What you have to do: In the records below, find the line containing "let sel (_ : Z) r := same_channel" and the line containing "(ar_Query a)) ||"; please repeat exactly the lines from one to the other, both included, and nothing more.

========================

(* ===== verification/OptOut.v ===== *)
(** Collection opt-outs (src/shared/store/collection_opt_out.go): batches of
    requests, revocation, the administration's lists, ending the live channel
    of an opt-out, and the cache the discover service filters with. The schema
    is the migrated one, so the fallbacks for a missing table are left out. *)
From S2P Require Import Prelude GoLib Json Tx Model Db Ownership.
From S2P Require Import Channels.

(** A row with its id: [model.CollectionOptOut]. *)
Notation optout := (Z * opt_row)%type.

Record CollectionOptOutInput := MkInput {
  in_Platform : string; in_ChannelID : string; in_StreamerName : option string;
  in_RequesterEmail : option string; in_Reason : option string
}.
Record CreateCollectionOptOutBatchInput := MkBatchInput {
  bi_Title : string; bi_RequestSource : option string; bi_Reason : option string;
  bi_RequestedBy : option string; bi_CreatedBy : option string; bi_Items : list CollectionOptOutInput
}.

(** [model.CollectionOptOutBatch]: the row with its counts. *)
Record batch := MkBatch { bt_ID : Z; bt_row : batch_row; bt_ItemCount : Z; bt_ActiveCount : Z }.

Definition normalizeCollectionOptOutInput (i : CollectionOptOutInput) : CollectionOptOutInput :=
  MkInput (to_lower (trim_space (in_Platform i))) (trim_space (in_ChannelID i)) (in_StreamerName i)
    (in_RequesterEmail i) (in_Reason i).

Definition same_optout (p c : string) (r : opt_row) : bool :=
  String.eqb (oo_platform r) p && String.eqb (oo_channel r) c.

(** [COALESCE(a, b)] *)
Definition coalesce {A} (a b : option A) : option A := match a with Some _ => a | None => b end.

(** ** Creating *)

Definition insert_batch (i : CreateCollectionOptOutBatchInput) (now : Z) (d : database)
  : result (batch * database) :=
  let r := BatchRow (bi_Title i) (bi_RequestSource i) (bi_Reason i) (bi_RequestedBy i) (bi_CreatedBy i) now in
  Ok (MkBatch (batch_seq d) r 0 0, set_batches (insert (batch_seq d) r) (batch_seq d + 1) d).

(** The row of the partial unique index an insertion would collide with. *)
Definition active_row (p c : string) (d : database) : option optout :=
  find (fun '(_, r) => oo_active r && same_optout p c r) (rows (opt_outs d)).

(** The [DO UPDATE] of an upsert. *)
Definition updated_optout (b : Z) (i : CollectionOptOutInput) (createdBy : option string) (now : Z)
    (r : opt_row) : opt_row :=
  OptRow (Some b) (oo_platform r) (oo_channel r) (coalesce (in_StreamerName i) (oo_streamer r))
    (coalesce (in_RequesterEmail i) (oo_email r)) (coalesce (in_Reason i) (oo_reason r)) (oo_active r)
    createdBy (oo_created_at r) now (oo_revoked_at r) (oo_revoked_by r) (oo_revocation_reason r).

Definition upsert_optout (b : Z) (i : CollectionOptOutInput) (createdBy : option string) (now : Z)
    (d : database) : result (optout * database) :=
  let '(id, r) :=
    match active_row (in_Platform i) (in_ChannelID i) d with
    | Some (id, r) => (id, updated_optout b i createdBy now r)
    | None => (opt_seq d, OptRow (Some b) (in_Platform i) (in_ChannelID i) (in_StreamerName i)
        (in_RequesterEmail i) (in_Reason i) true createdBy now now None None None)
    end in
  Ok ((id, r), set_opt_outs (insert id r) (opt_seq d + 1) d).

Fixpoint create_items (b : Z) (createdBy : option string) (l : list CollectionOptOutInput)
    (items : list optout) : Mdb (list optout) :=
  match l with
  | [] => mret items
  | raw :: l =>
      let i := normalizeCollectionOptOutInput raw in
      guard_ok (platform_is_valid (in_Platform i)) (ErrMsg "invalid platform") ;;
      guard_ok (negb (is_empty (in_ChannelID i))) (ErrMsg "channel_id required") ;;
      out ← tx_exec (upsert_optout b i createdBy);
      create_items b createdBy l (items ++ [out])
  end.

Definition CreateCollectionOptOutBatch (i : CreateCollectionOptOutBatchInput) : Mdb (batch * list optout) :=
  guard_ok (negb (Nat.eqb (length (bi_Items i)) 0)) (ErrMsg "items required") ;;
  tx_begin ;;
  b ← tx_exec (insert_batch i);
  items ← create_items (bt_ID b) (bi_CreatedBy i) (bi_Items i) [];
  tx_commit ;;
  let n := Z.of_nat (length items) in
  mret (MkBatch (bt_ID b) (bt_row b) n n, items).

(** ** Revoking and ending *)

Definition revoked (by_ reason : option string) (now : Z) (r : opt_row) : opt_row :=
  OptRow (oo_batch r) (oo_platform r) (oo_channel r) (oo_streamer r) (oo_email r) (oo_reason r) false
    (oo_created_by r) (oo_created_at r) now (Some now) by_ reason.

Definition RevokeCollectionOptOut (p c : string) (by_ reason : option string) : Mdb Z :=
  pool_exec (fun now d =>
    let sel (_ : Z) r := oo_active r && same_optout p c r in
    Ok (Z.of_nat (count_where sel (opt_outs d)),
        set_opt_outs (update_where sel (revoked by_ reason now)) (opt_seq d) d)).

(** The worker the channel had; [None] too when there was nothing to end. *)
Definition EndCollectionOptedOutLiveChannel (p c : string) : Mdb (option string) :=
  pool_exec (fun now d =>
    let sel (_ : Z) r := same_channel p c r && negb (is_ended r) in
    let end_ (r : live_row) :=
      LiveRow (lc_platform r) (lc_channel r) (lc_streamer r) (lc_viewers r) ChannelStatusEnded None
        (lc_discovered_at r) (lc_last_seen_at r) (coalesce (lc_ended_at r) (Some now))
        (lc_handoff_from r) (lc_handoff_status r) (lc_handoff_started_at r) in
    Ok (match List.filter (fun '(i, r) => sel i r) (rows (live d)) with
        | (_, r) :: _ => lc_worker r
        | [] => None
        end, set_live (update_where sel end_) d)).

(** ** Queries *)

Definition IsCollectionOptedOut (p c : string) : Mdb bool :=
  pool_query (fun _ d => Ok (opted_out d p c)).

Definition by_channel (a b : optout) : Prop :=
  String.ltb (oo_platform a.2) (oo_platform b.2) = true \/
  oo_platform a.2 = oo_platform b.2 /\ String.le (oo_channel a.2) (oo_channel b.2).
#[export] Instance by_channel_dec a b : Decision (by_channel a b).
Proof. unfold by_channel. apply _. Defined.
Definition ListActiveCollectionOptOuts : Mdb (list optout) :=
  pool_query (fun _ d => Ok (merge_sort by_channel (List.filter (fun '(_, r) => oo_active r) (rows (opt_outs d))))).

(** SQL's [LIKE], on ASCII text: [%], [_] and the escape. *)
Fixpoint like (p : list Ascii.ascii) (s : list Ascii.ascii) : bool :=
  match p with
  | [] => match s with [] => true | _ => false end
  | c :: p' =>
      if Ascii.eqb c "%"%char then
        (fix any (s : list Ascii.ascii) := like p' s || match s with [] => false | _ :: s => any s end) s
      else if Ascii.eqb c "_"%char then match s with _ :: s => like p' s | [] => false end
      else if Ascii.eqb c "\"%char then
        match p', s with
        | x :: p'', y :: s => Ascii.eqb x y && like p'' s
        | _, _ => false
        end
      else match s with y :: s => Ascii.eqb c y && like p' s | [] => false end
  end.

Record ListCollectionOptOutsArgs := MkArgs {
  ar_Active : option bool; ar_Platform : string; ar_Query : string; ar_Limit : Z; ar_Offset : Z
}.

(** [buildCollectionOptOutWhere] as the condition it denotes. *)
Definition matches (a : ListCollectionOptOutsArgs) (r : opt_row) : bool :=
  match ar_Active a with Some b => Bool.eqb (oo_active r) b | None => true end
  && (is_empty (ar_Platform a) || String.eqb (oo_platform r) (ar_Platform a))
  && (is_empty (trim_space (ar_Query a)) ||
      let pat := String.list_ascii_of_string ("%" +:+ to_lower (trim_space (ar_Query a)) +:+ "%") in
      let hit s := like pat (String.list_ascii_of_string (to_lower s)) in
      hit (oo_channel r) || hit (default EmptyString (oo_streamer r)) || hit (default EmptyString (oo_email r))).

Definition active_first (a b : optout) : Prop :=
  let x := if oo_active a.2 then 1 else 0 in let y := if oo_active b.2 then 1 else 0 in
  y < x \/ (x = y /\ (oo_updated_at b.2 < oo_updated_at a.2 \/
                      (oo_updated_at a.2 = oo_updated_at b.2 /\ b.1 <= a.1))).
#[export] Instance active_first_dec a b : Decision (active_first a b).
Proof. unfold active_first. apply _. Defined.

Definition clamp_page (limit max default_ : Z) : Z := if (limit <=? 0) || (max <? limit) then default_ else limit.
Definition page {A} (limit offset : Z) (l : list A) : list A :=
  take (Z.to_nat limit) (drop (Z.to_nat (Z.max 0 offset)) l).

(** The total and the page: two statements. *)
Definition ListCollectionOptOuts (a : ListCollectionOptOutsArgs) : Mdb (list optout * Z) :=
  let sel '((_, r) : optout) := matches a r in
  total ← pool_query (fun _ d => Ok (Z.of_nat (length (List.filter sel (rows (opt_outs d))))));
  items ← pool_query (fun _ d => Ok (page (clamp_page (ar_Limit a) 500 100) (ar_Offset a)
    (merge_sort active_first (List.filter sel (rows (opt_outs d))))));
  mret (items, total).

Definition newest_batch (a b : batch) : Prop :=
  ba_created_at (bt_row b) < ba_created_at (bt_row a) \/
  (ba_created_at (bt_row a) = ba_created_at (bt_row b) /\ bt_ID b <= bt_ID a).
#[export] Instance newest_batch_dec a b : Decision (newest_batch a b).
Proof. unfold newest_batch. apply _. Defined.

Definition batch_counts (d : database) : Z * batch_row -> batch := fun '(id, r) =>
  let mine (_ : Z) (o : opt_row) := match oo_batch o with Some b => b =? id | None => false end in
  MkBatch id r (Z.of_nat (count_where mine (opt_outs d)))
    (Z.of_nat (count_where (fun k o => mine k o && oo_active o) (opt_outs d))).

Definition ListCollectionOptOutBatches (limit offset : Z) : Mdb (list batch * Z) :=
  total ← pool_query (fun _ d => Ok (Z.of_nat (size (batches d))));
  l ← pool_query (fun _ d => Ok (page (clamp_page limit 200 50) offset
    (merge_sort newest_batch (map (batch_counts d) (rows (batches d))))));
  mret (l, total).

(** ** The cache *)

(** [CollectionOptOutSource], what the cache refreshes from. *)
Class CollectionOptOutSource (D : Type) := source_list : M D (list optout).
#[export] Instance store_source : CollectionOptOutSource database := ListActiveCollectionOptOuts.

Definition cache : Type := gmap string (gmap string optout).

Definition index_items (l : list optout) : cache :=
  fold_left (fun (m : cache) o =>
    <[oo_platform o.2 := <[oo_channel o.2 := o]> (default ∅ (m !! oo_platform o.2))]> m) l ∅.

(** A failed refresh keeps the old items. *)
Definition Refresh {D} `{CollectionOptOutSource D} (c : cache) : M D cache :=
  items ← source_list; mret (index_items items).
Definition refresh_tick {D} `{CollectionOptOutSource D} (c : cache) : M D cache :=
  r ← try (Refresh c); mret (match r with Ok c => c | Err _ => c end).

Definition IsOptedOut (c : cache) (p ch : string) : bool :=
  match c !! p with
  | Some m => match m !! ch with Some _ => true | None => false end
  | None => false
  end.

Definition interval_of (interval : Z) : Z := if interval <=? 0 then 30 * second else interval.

========================

Answer to this exercise:
    let sel (_ : Z) r := same_channel p c r && negb (is_ended r) in
    let end_ (r : live_row) :=
      LiveRow (lc_platform r) (lc_channel r) (lc_streamer r) (lc_viewers r) ChannelStatusEnded None
        (lc_discovered_at r) (lc_last_seen_at r) (coalesce (lc_ended_at r) (Some now))
        (lc_handoff_from r) (lc_handoff_status r) (lc_handoff_started_at r) in
    Ok (match List.filter (fun '(i, r) => sel i r) (rows (live d)) with
        | (_, r) :: _ => lc_worker r
        | [] => None
        end, set_live (update_where sel end_) d)).

(** ** Queries *)

Definition IsCollectionOptedOut (p c : string) : Mdb bool :=
  pool_query (fun _ d => Ok (opted_out d p c)).

Definition by_channel (a b : optout) : Prop :=
  String.ltb (oo_platform a.2) (oo_platform b.2) = true \/
  oo_platform a.2 = oo_platform b.2 /\ String.le (oo_channel a.2) (oo_channel b.2).
#[export] Instance by_channel_dec a b : Decision (by_channel a b).
Proof. unfold by_channel. apply _. Defined.
Definition ListActiveCollectionOptOuts : Mdb (list optout) :=
  pool_query (fun _ d => Ok (merge_sort by_channel (List.filter (fun '(_, r) => oo_active r) (rows (opt_outs d))))).

(** SQL's [LIKE], on ASCII text: [%], [_] and the escape. *)
Fixpoint like (p : list Ascii.ascii) (s : list Ascii.ascii) : bool :=
  match p with
  | [] => match s with [] => true | _ => false end
  | c :: p' =>
      if Ascii.eqb c "%"%char then
        (fix any (s : list Ascii.ascii) := like p' s || match s with [] => false | _ :: s => any s end) s
      else if Ascii.eqb c "_"%char then match s with _ :: s => like p' s | [] => false end
      else if Ascii.eqb c "\"%char then
        match p', s with
        | x :: p'', y :: s => Ascii.eqb x y && like p'' s
        | _, _ => false
        end
      else match s with y :: s => Ascii.eqb c y && like p' s | [] => false end
  end.

Record ListCollectionOptOutsArgs := MkArgs {
  ar_Active : option bool; ar_Platform : string; ar_Query : string; ar_Limit : Z; ar_Offset : Z
}.

(** [buildCollectionOptOutWhere] as the condition it denotes. *)
Definition matches (a : ListCollectionOptOutsArgs) (r : opt_row) : bool :=
  match ar_Active a with Some b => Bool.eqb (oo_active r) b | None => true end
  && (is_empty (ar_Platform a) || String.eqb (oo_platform r) (ar_Platform a))
  && (is_empty (trim_space (ar_Query a)) ||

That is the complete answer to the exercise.